Bien sûr que son écriture respecte à la lettre les règles de versification classique – et encore, en étudiant les choses de près, on se rend vite compte qu’il y a chez Baudelaire un grand nombre non pas d’erreurs, mais de licences poétiques. Pourtant, Baudelaire est aussi l’un des premiers à créer des poèmes en proses et à utiliser le vers libre, ce qui l’inscrit éminemment dans la modernité et ce qui annonce là aussi le XXe siècle (qui commence en littérature française en 1913 avec Alcools d’Apollinaire.)

Mais Les Fleurs du mal ne se résument pas à trois poèmes. Il s’agit d’un recueil extrêmement cohérent, qui possède un fil narratif. En opposition contre le positivisme d’Auguste Comte, Baudelaire affirme la primauté de l’imaginaire et des sens pour non pas comprendre, mais pour s’inscrire dans le monde.
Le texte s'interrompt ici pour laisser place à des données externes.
(** ** Seeks and positions *)

Definition seek_to_position (key : topic_partition) (offset : Z) (leader_epoch : option Z)
    : async (result consumer_error unit) :=
  if offset <? 0 then mret (Err (ConsumerError.InvalidOffset offset))
  else
    lock;; assigned ← of_shared sh_assigned;
    if bool_decide (key ∉ assigned) then mret (Err (ConsumerError.NoCurrentAssignment key.1 key.2))
    else
      lock;; lock_inside;;
      to_shared (λ s, set_offset_state (plant offset leader_epoch (offset_state s) key) s);;
      mret (Ok ()).

Definition request_offset_reset (partitions : list topic_partition) (sentinel : Z) : async (result consumer_error unit) :=
  lock;; assigned ← of_shared sh_assigned;
  match list_find (λ k, k ∉ assigned) partitions with
  | Some (_, key) => mret (Err (ConsumerError.NoCurrentAssignment key.1 key.2))
  | None =>
    let targets := match partitions with [] => assigned | _ => partitions end in
    lock;; lock_inside;;
    to_shared (λ s, set_offset_state (foldl (plant sentinel None) (offset_state s) targets) s);;
    mret (Ok ())
  end.

Definition seek (key : topic_partition) (offset : Z) : async (result consumer_error unit) :=
  seek_to_position key offset None.
Definition seek_with_leader_epoch (key : topic_partition) (offset leader_epoch : Z) : async (result consumer_error unit) :=
  seek_to_position key offset (Some leader_epoch).
Definition seek_to_beginning (partitions : list topic_partition) : async (result consumer_error unit) :=
  request_offset_reset partitions BEGINNING_SENTINEL.
Definition seek_to_end (partitions : list topic_partition) : async (result consumer_error unit) :=
  request_offset_reset partitions END_SENTINEL.

Definition valid_offset (s : Shared) (key : topic_partition) : option Z :=
  offset ← sh_next_offsets s !! key;
  if negb (is_reset_sentinel offset) && negb (awaiting_validation (position_of (sh_positions s) key))
  then Some offset else None.

Definition valid_position (key : topic_partition) : async (option Z) :=
  lock;; lock_inside;; of_shared (λ s, valid_offset s key).

Fixpoint position_rounds (n : nat) (key : topic_partition) (deadline : Z) : async (result consumer_error Z) :=
  match n with
  | O => spent
  | S n =>
    lock;; assigned ← of_shared sh_assigned;
    if bool_decide (key ∉ assigned) then mret (Err (ConsumerError.NoCurrentAssignment key.1 key.2))
    else
      valid ← valid_position key;
      match valid with
      | Some offset => mret (Ok offset)
      | None =>
        _ ←! update_fetch_positions false (Some deadline);
        valid ← valid_position key;
        (if bool_decide (valid = None) then
           t ← now; wait (SleepUntilP (t + po_initial_backoff po))
         else mret ());;
        position_rounds n key deadline
      end
  end.

Definition position (key : topic_partition) : async (result consumer_error Z) :=
  t ← now;
  let deadline := t + po_default_api_timeout po in
  e ← unless (SleepUntilP deadline) (position_rounds fuel key deadline);
  mret (match e with
        | inl _ => Err (ConsumerError.Timeout ("the position for partition " ++ key.1 ++ "-" ++ fmt_int key.2
                                                 ++ " could not be determined") None)
        | inr r => r
        end).

Definition committed (partitions : list topic_partition)
    : async (result consumer_error (gmap topic_partition (option OffsetAndMetadata))) :=
  t ← now; committed_until partitions (t + po_default_api_timeout po).

Definition current_lag (key : topic_partition) : async (result consumer_error (option Z)) :=
  lock;; assigned ← of_shared sh_assigned;
  if bool_decide (key ∉ assigned) then mret (Err (ConsumerError.NoCurrentAssignment key.1 key.2))
  else
    lock;; lock_inside;;
    position ← of_shared (λ s, valid_offset s key);
    lock;;
    e ← of_shared (λ s, sh_end_offsets s !! key);
    mret (Ok (position ≫= λ p, (λ e, e - p) <$> e)).
End poll.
Baudelaire : l’écriture-même de la modernité

Aussi, la poésie est un objet aussi réel que le réel lui-même, puisque l’homme ne voit du réel que ce que ses sens lui en offrent. Les Fleurs du mal sont une recherche, une quête, cherchant à dévoiler ce réel et donc l’homme lui-même dans ce qu’il a de plus profond, de plus caché. Face aux manques du réel affligeant l’homme, Baudelaire reconstruit un monde idéal, un univers viable et sans morale, permettant l’assouvissement du désir de dépasser notamment la mort par la beauté. Mais hélas, ni l’assouvissement charnel, ni l’assouvissement de l’imaginaire par les paradis artificiels, ne peuvent dépasser la laideur du réel. Et cette beauté tant recherchée, même embrassée, pousse à la révolte. Et cette révolte, annonçant l’absurde camusien, mène nécessairement à la mort non comme fin de tout, mais comme consolation et porte vers l’inconnu.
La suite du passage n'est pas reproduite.